'''

Definition decodeFields (fs : list (list byte * JSON)) : option CanonicalEvent :=
  let str name := foldField intoString "" (occurrences name fs) in
  let strs name := fst <$> foldField intoStrings ([], []) (occurrences name fs) in
  let! event_id := str "event_id" in
  let! tenant_id := str "tenant_id" in
  let! site_id := str "site_id" in
  let! asset_id := str "asset_id" in
  let! sensor_id := str "sensor_id" in
  let! occurred_at := foldField intoTime zeroTime (occurrences "occurred_at" fs) in
  let! received_at := foldField intoTime zeroTime (occurrences "received_at" fs) in
  let! seq_no := foldField intoInt64 0 (occurrences "seq_no" fs) in
  let! source := str "source" in
  let! category := str "category" in
  let! severity := str "severity" in
  let! confidence := foldField intoFloat None (occurrences "confidence" fs) in
  let! protocol := str "protocol" in
  let! src := str "src" in
  let! dst := str "dst" in
  let! action := str "action" in
  let! metadata := foldField intoMap None (occurrences "metadata" fs) in
  let! rule_id := str "rule_id" in
  let! rule_version := str "rule_version" in
  let! attck_enterprise := strs "attck_enterprise" in
  let! attck_ics := strs "attck_ics" in
  let! quality_flags := strs "quality_flags" in
  let! schema_version := str "schema_version" in
  Some {| EventID := event_id; TenantID := tenant_id; SiteID := site_id; AssetID := asset_id; SensorID := sensor_id;
          OccurredAt := occurred_at; ReceivedAt := received_at; SeqNo := seq_no; Source := source; Category := category;
          Severity := severity; Confidence := confidence; Protocol := protocol; Src := src; Dst := dst; Action := action;
          Metadata := metadata; RuleID := rule_id; RuleVersion := rule_version; AttckEnterprise := attck_enterprise;
          AttckICS := attck_ics; QualityFlags := quality_flags; SchemaVersion := schema_version |}.

(** [decodeError] is the text of the error. *)
Definition Event_Deserialize (decodeError : string -> error) (data : string) : result CanonicalEvent :=
  structRead emptyEvent decodeFields decodeError data.

(** ** Metadata *)

Section MetaValue_ind'.
Context (P : MetaValue -> Prop) (Hnil : P VNil) (Hstr : forall s, P (VStr s)) (Hint : forall z, P (VInt z))
        (Hu8 : forall z, P (VUint8 z)) (Hu16 : forall z, P (VUint16 z)) (Hu32 : forall z, P (VUint32 z))
        (Hi64 : forall z, P (VInt64 z)) (Hbool : forall b, P (VBool b)) (Hfloat : forall f, P (VFloat f))
        (Hstrs : forall l, P (VStrings l)) (Hlist : forall l, Forall P l -> P (VList l))
        (Hmap : forall es, Forall (fun kv => P kv.2) es -> P (VMap es))
        (Hstruct : forall n es, Forall (fun kv => P kv.2) es -> P (VStruct n es)).

Fixpoint MetaValue_ind' (v : MetaValue) : P v :=
  let entries := fix go es := match es return Forall (fun kv : string * MetaValue => P kv.2) es with
                              | [] => List.Forall_nil _
                              | kv :: es => List.Forall_cons _ kv es (MetaValue_ind' kv.2) (go es)
                              end in
  match v with
  | VNil => Hnil | VStr s => Hstr s | VInt z => Hint z | VUint8 z => Hu8 z | VUint16 z => Hu16 z
  | VUint32 z => Hu32 z | VInt64 z => Hi64 z | VBool b => Hbool b | VFloat f => Hfloat f | VStrings l => Hstrs l
  | VList l => Hlist l ((fix go l := match l return Forall P l with
                                     | [] => List.Forall_nil P
                                     | v :: l => List.Forall_cons P v l (MetaValue_ind' v) (go l)
                                     end) l)
  | VMap es => Hmap es (entries es)
  | VStruct n es => Hstruct n es (entries es)
  end.
End MetaValue_ind'.

(** A value of the types it is made of, with at most [d] levels of nesting. *)
Fixpoint fitsMeta (d : nat) (v : MetaValue) {struct v} : bool :=
  match v with
  | VInt z | VUint8 z | VUint16 z | VUint32 z | VInt64 z => (- 2 ^ 64 <? z) && (z <? 2 ^ 64)
  | VFloat f => validFloat f
  | VStrings _ => match d with O => false | S _ => true end
  | VList l => match d with O => false | S d => forallb (fitsMeta d) l end
  | VMap es | VStruct _ es => match d with O => false | S d => forallb (fun kv => fitsMeta d kv.2) es end
  | _ => true
  end.

(** The assignments [m[key] = value] in order. *)
Fixpoint putAll (entries : list (string * MetaValue)) (m : MetaMap) : MetaMap :=
  match entries with [] => m | (k, v) :: entries => putAll entries (<[k := v]> m) end.

Definition plainKey (kv : string * MetaValue) : string * MetaValue := (sanitize kv.1, kv.2).

Definition intFloat (z : Z) : float64 := default fzero (ParseFloat (fmt_d z)).

(** What a value comes back as: text without invalid UTF-8, numbers as float64,
    structs as maps. *)
Fixpoint decodedMeta (v : MetaValue) : MetaValue :=
  match v with
  | VNil => VNil
  | VStr s => VStr (sanitize s)
  | VInt z | VUint8 z | VUint16 z | VUint32 z | VInt64 z => VFloat (intFloat z)
  | VBool b => VBool b
  | VFloat f => VFloat f
  | VStrings l => VList (map (fun s => VStr (sanitize s)) l)
  | VList l => VList (map decodedMeta l)
  | VMap es => VMap (map_to_list (putAll (map plainKey (sortedEntries (map (fun kv => (kv.1, decodedMeta kv.2)) es))) ∅))
  | VStruct _ es => VMap (map_to_list (putAll (map plainKey (map (fun kv => (kv.1, decodedMeta kv.2)) es)) ∅))
  end.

'''

The whole of the material above needs to be copied exactly.

Definition decodeFields (fs : list (list byte * JSON)) : option CanonicalEvent :=
  let str name := foldField intoString "" (occurrences name fs) in
  let strs name := fst <$> foldField intoStrings ([], []) (occurrences name fs) in
  let! event_id := str "event_id" in
  let! tenant_id := str "tenant_id" in
  let! site_id := str "site_id" in
  let! asset_id := str "asset_id" in
  let! sensor_id := str "sensor_id" in
  let! occurred_at := foldField intoTime zeroTime (occurrences "occurred_at" fs) in
  let! received_at := foldField intoTime zeroTime (occurrences "received_at" fs) in
  let! seq_no := foldField intoInt64 0 (occurrences "seq_no" fs) in
  let! source := str "source" in
  let! category := str "category" in
  let! severity := str "severity" in
  let! confidence := foldField intoFloat None (occurrences "confidence" fs) in
  let! protocol := str "protocol" in
  let! src := str "src" in
  let! dst := str "dst" in
  let! action := str "action" in
  let! metadata := foldField intoMap None (occurrences "metadata" fs) in
  let! rule_id := str "rule_id" in
  let! rule_version := str "rule_version" in
  let! attck_enterprise := strs "attck_enterprise" in
  let! attck_ics := strs "attck_ics" in
  let! quality_flags := strs "quality_flags" in
  let! schema_version := str "schema_version" in
  Some {| EventID := event_id; TenantID := tenant_id; SiteID := site_id; AssetID := asset_id; SensorID := sensor_id;
          OccurredAt := occurred_at; ReceivedAt := received_at; SeqNo := seq_no; Source := source; Category := category;
          Severity := severity; Confidence := confidence; Protocol := protocol; Src := src; Dst := dst; Action := action;
          Metadata := metadata; RuleID := rule_id; RuleVersion := rule_version; AttckEnterprise := attck_enterprise;
          AttckICS := attck_ics; QualityFlags := quality_flags; SchemaVersion := schema_version |}.

(** [decodeError] is the text of the error. *)
Definition Event_Deserialize (decodeError : string -> error) (data : string) : result CanonicalEvent :=
  structRead emptyEvent decodeFields decodeError data.

(** ** Metadata *)

Section MetaValue_ind'.
Context (P : MetaValue -> Prop) (Hnil : P VNil) (Hstr : forall s, P (VStr s)) (Hint : forall z, P (VInt z))
        (Hu8 : forall z, P (VUint8 z)) (Hu16 : forall z, P (VUint16 z)) (Hu32 : forall z, P (VUint32 z))
        (Hi64 : forall z, P (VInt64 z)) (Hbool : forall b, P (VBool b)) (Hfloat : forall f, P (VFloat f))
        (Hstrs : forall l, P (VStrings l)) (Hlist : forall l, Forall P l -> P (VList l))
        (Hmap : forall es, Forall (fun kv => P kv.2) es -> P (VMap es))
        (Hstruct : forall n es, Forall (fun kv => P kv.2) es -> P (VStruct n es)).

Fixpoint MetaValue_ind' (v : MetaValue) : P v :=
  let entries := fix go es := match es return Forall (fun kv : string * MetaValue => P kv.2) es with
                              | [] => List.Forall_nil _
                              | kv :: es => List.Forall_cons _ kv es (MetaValue_ind' kv.2) (go es)
                              end in
  match v with
  | VNil => Hnil | VStr s => Hstr s | VInt z => Hint z | VUint8 z => Hu8 z | VUint16 z => Hu16 z
  | VUint32 z => Hu32 z | VInt64 z => Hi64 z | VBool b => Hbool b | VFloat f => Hfloat f | VStrings l => Hstrs l
  | VList l => Hlist l ((fix go l := match l return Forall P l with
                                     | [] => List.Forall_nil P
                                     | v :: l => List.Forall_cons P v l (MetaValue_ind' v) (go l)
                                     end) l)
  | VMap es => Hmap es (entries es)
  | VStruct n es => Hstruct n es (entries es)
  end.
End MetaValue_ind'.

(** A value of the types it is made of, with at most [d] levels of nesting. *)
Fixpoint fitsMeta (d : nat) (v : MetaValue) {struct v} : bool :=
  match v with
  | VInt z | VUint8 z | VUint16 z | VUint32 z | VInt64 z => (- 2 ^ 64 <? z) && (z <? 2 ^ 64)
  | VFloat f => validFloat f
  | VStrings _ => match d with O => false | S _ => true end
  | VList l => match d with O => false | S d => forallb (fitsMeta d) l end
  | VMap es | VStruct _ es => match d with O => false | S d => forallb (fun kv => fitsMeta d kv.2) es end
  | _ => true
  end.

(** The assignments [m[key] = value] in order. *)
Fixpoint putAll (entries : list (string * MetaValue)) (m : MetaMap) : MetaMap :=
  match entries with [] => m | (k, v) :: entries => putAll entries (<[k := v]> m) end.

Definition plainKey (kv : string * MetaValue) : string * MetaValue := (sanitize kv.1, kv.2).

Definition intFloat (z : Z) : float64 := default fzero (ParseFloat (fmt_d z)).

(** What a value comes back as: text without invalid UTF-8, numbers as float64,
    structs as maps. *)
Fixpoint decodedMeta (v : MetaValue) : MetaValue :=
  match v with
  | VNil => VNil
  | VStr s => VStr (sanitize s)
  | VInt z | VUint8 z | VUint16 z | VUint32 z | VInt64 z => VFloat (intFloat z)
  | VBool b => VBool b
  | VFloat f => VFloat f
  | VStrings l => VList (map (fun s => VStr (sanitize s)) l)
  | VList l => VList (map decodedMeta l)
  | VMap es => VMap (map_to_list (putAll (map plainKey (sortedEntries (map (fun kv => (kv.1, decodedMeta kv.2)) es))) ∅))
  | VStruct _ es => VMap (map_to_list (putAll (map plainKey (map (fun kv => (kv.1, decodedMeta kv.2)) es)) ∅))
  end.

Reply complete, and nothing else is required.